New Brunswick’s auditor general has flagged a number of issues with the province’s child death review process.
Several key legislative requirements for child death reviews are not being met, Paul Martin said in his report on Tuesday.
“The loss of a child is a profound tragedy and impacts families and communities,” the auditor general said during his presentation in the legislature.
“In the wake of such an event, it is crucial that every aspect of the investigation, inquest and subsequent Child Death Review Committee review is conducted with the utmost diligence and integrity.”
Key specific findings in Martin’s report concluded that investigations, inquests and reviews are not always completed in a timely manner.
Martin said the average time it took to complete a child death investigation was 300 days in 2022 and 250 days in 2023.
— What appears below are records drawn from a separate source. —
(* ===== verification/Matching.v ===== *)
(** * Reconciliation of payments with invoices
      (src/domain/payments/reconciliation.ts)

    Matches are records on the payment; [matchDecision] is the advisory search
    for the invoices a payment explains. *)

From stdpp Require Import prelude strings list sorting.
From Stdlib Require Import ZArith Lia Ascii.
From S2P Require Import Prelude JsNumber JsString JsDate Money Events Payment Intake.
Local Open Scope string_scope.
Local Open Scope list_scope.
Local Open Scope Z_scope.
Local Open Scope js_scope.

Record ReconciliationMatch := MkReconciliationMatch {
  m_id : Uuid;
  m_paymentId : Uuid;
  m_declaredRefs : list string;
  m_confidence : MatchConfidence;
  m_matchedAt : Date;
  m_reversedAt : option Date;
  m_reversalReason : option string;
}.

#[export] Instance ReconciliationMatch_eta : Eta ReconciliationMatch := fun m =>
  MkReconciliationMatch (m_id m) (m_paymentId m) (m_declaredRefs m) (m_confidence m)
    (m_matchedAt m) (m_reversedAt m) (m_reversalReason m).

(** [OpenInvoiceRef] and [InvoiceCandidate] have the same fields. *)
Record OpenInvoiceRef := MkOpenInvoiceRef {
  oi_receivableId : Uuid;
  oi_invoiceNumber : string;
  oi_dueDate : Date;
}.

#[export] Instance OpenInvoiceRef_eq_dec : EqDecision OpenInvoiceRef.
Proof. solve_decision. Defined.

Inductive MatchBasis := exact_basis | fuzzy_basis.

Inductive MatchDecision :=
| Matched (basis : MatchBasis) (paymentId : Uuid) (candidates : list OpenInvoiceRef)
| Unapplied (paymentId : Uuid).

Definition confidence_of_string (s : string) : option MatchConfidence :=
  if decide (s = "auto") then Some auto_match
  else if decide (s = "manual") then Some manual_match else None.

Definition normalizeMatchRefs (refs : list string) : result (list string) :=
  out ← collectRefs "MATCH_REF_BLANK" refs;
  refuse (out = []) with "MATCH_REFS_REQUIRED" ;;
  Ok out.

Definition assertMatchablePayment (p : Payment) : result unit :=
  refuse (isTerminal p = true) with "PAYMENT_TERMINAL" ;;
  refuse (isConfirmedFamily p = false) with "PAYMENT_NOT_CONFIRMED" ;;
  Ok tt.

(** [refs.join(sep)] *)
Definition join (sep : string) (refs : list string) : string :=
  match refs with
  | [] => ""
  | r :: rs => foldl (fun acc x => acc +:+ sep +:+ x) r rs
  end.

Definition recordMatch (p : Payment) (refs : list string) (confidence : string) (clock : Clock)
    (matchId : option Uuid) : result (ReconciliationMatch * list PaymentEvent) :=
  match confidence_of_string confidence with
  | None => Err (DomainError "MATCH_CONFIDENCE_INVALID")
  | Some c =>
      _ ← assertMatchablePayment p;
      refs' ← normalizeMatchRefs refs;
      let at0 := clock 0%nat in
      id ← id_or_seed matchId
             ("match:" +:+ pay_id p +:+ ":" +:+ join "|" refs' +:+ ":" +:+ confidence +:+ ":" +:+ toISOString at0);
      Ok (MkReconciliationMatch id (pay_id p) refs' c at0 None None,
          [paymentMatchedEvent id (pay_id p) refs' c (clock_after 1 clock)])
  end.

Definition reverseMatch (m : ReconciliationMatch) (reason : string) (clock : Clock)
  : result (ReconciliationMatch * list PaymentEvent) :=
  let why := trim reason in
  refuse (why = "") with "REVERSAL_REASON_REQUIRED" ;;
  refuse (is_Some (m_reversedAt m)) with "MATCH_ALREADY_REVERSED" ;;
  Ok (m <| m_reversedAt := Some (clock 0%nat) |> <| m_reversalReason := Some why |>,
      [matchReversedEvent (m_id m) why (clock_after 1 clock)]).

(** ** References *)

Definition is_alnum (c : ascii) : bool := is_digit c || in_range 97 122 c || in_range 65 90 c.
Definition upper (c : ascii) : ascii :=
  if in_range 97 122 c then charOf (charCode c - 32) else c.

(** [value.replace(/[^0-9a-zA-Z]/g, '').toUpperCase()] *)
Definition normalizeRef (value : string) : chars :=
  upper <$> List.filter is_alnum (explode value).

(** [s.endsWith(t)] *)
Definition endsWith (s t : chars) : Prop := t `suffix_of` s.
#[export] Instance endsWith_dec s t : Decision (endsWith s t).
Proof. unfold endsWith. apply _. Defined.

Definition fuzzyRefMatch (declared invoiceNumber : string) : bool :=
  let ref := normalizeRef declared in
  let inv := normalizeRef invoiceNumber in
  if decide (ref = [] \/ inv = []) then false
  else if decide (ref = inv) then true
  else if decide ((3 <= length ref)%nat /\ endsWith inv ref) then true
  else if decide ((3 <= length inv)%nat /\ endsWith ref inv) then true
  else false.

Definition byDueDate (a b : OpenInvoiceRef) : Z :=
  let d := oi_dueDate a - oi_dueDate b in
  if decide (d <> 0) then d else string_cmp (oi_receivableId a) (oi_receivableId b).

Definition exact_candidates (p : Payment) (invoices : list OpenInvoiceRef) : list OpenInvoiceRef :=
  sort_by byDueDate (List.filter (fun inv =>
    bool_decide (normalizeRef (oi_invoiceNumber inv) = normalizeRef (externalRef p))) invoices).

Definition fuzzy_candidates (p : Payment) (invoices : list OpenInvoiceRef) : list OpenInvoiceRef :=
  sort_by byDueDate (List.filter (fun inv =>
    existsb (fun ref => fuzzyRefMatch ref (oi_invoiceNumber inv)) (declaredRefs p)) invoices).

Definition matchDecision (p : Payment) (invoices : list OpenInvoiceRef) : result MatchDecision :=
  _ ← assertMatchablePayment p;
  let external := normalizeRef (externalRef p) in
  let exact := if decide (external = []) then [] else exact_candidates p invoices in
  if decide (exact <> []) then Ok (Matched exact_basis (pay_id p) exact) else
  let fuzzy := fuzzy_candidates p invoices in
  if decide (fuzzy <> []) then Ok (Matched fuzzy_basis (pay_id p) fuzzy)
  else Ok (Unapplied (pay_id p)).

(** ** Lemmas *)

#[export] Instance byDueDate_total : TotalComparator byDueDate.
Proof.
  split.
  - intros x y. unfold byDueDate. pose proof (string_cmp_total (oi_receivableId x) (oi_receivableId y)).
    repeat case_decide; lia.
  - intros x y z. unfold byDueDate.
    pose proof (string_cmp_trans (oi_receivableId x) (oi_receivableId y) (oi_receivableId z)).
    repeat case_decide; lia.
Qed.

(** The two relations between a payment and an invoice. *)
Definition exact_match (p : Payment) (inv : OpenInvoiceRef) : Prop :=
  normalizeRef (externalRef p) <> [] /\ normalizeRef (oi_invoiceNumber inv) = normalizeRef (externalRef p).
Definition fuzzy_match (p : Payment) (inv : OpenInvoiceRef) : Prop :=
  exists ref, ref ∈ declaredRefs p /\ fuzzyRefMatch ref (oi_invoiceNumber inv) = true.

Lemma exact_candidates_elem p invs inv : normalizeRef (externalRef p) <> [] ->
  inv ∈ exact_candidates p invs <-> inv ∈ invs /\ exact_match p inv.
Proof.
  intros He. unfold exact_candidates, exact_match.
  rewrite sort_by_perm, elem_of_filter_bool, bool_decide_eq_true. naive_solver.
Qed.

Lemma fuzzy_candidates_elem p invs inv :
  inv ∈ fuzzy_candidates p invs <-> inv ∈ invs /\ fuzzy_match p inv.
Proof.
  unfold fuzzy_candidates, fuzzy_match. rewrite sort_by_perm, elem_of_filter_bool, existsb_exists.
  by setoid_rewrite <- list_elem_of_In.
Qed.

Lemma sorted_by_due l : StronglySorted (cmp_le byDueDate) l ->
  StronglySorted (fun a b => oi_dueDate a <= oi_dueDate b) l.
Proof.
  induction 1 as [|x l Hl IH Hx]; constructor; [done|]. eapply Forall_impl; [exact Hx|].
  intros y. unfold cmp_le, byDueDate. case_decide; lia.
Qed.

(** Exact reference, fuzzy reference, or nothing. *)
Definition decision_sound (p : Payment) (invs : list OpenInvoiceRef) (d : MatchDecision) : Prop :=
  match d with
  | Matched exact_basis id cs =>
      id = pay_id p /\ cs <> [] /\ (forall inv, inv ∈ cs <-> inv ∈ invs /\ exact_match p inv) /\
      StronglySorted (fun a b => oi_dueDate a <= oi_dueDate b) cs
  | Matched fuzzy_basis id cs =>
      id = pay_id p /\ cs <> [] /\ (forall inv, inv ∈ cs <-> inv ∈ invs /\ fuzzy_match p inv) /\
      StronglySorted (fun a b => oi_dueDate a <= oi_dueDate b) cs /\
      (forall inv, inv ∈ invs -> ~ exact_match p inv)
  | Unapplied id =>
      id = pay_id p /\ forall inv, inv ∈ invs -> ~ exact_match p inv /\ ~ fuzzy_match p inv
  end.

Lemma nil_no_elem {A} (l : list A) : l = [] -> forall x, x ∉ l.
Proof. intros -> x. apply not_elem_of_nil. Qed.

(** the matching decision is sound and complete.  For money that has landed,
    the decision always exists: when the external reference equals the number
    of some open invoice (after normalisation) the candidates are exactly those
    invoices; otherwise, when a declared reference matches, exactly the
    fuzzily matching ones; otherwise the payment is unapplied, and then no open
    invoice matches either way.  Candidates are ordered by due date; unlanded or
    ended payments are refused. *)
Theorem match_decision_complete (p : Payment) (invs : list OpenInvoiceRef) :
  if decide (assertMatchablePayment p = Ok tt)
  then exists d, matchDecision p invs = Ok d /\ decision_sound p invs d
  else refused (matchDecision p invs).
Proof.
  unfold matchDecision. case_decide as Hm.
  2:{ unfold assertMatchablePayment in *. repeat (case_decide; [done|]). done. }
  rewrite Hm. cbn [mbind result_bind].
  set (ex := if decide (normalizeRef (externalRef p) = []) then [] else exact_candidates p invs).
  assert (forall inv, inv ∈ ex <-> inv ∈ invs /\ exact_match p inv) as Hex.
  { intros inv. unfold ex. case_decide as He; [|by apply exact_candidates_elem].
    split; [intros Hx; by apply not_elem_of_nil in Hx|]. by intros [_ [? _]]. }
  assert (StronglySorted (cmp_le byDueDate) ex) as Hsort.
  { unfold ex. case_decide; [constructor|]. apply sort_by_sorted. apply _. }
  case_decide as Hne.
  { eexists. split; [done|]. split_and!; [done|done|done|by apply sorted_by_due]. }
  assert (forall inv, inv ∈ invs -> ~ exact_match p inv) as Hnone.
  { intros inv Hin Hx. eapply nil_no_elem; [exact Hne|]. by apply Hex. }
  case_decide as Hfz.
  - eexists. split; [done|]. split_and!; [done|done|apply fuzzy_candidates_elem| |done].
    apply sorted_by_due, sort_by_sorted. apply _.
  - eexists. split; [done|]. split; [done|]. intros inv Hin. split; [by apply Hnone|].
    intros Hx. eapply nil_no_elem; [exact Hfz|]. by apply fuzzy_candidates_elem.
Qed.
“The department has not established expected timelines to complete an investigation, citing the time it takes to receive autopsy or police reports as a major factor in the delay,” he said.
Of the 53 completed child death investigations during the two-year audit period, 46 had autopsy or police reports, which took an average of 226 days to receive.
Around three-quarters of all child death investigations that were completed took more than 100 days to receive reports, with one taking more than 500 days.
Martin’s audit also found that 28 per cent of the death investigations did not have evidence of an autopsy, even though it is required in department policies.
Three deaths were recommended to undergo an inquest during the audit period. One was already done at the time of the audit and another was completed subsequent to the office’s field work.
“A coroner made a declaration to hold the third inquest, but the decision was overturned by the chief coroner with no documented rationale for having done so,” said Martin.
Martin said the department also has no established expected timeline for initiating and completing an inquest. One inquest took more than 990 days from the date of death while another took 935 days, his report noted.
The watchdog also found that Child Death Review Committee recommendations made to mitigate future risks of child deaths are not always being shared with relevant departments, organizations or agencies.
In addition, of the 39 child death reviews completed during the audit period, only 26 reports were produced. Legislation requires the committee to submit a report to the chief coroner within 120 days of commencing a review.
“The value in the committee’s work is in advising the chief coroner on matters to improve safety and prevent the occurrence of unnecessary child deaths. Timely provision of recommendations to relevant organizations is critical in mitigating such risks,” said Martin.
The auditor general made 28 recommendations to the Department of Justice and Public Safety.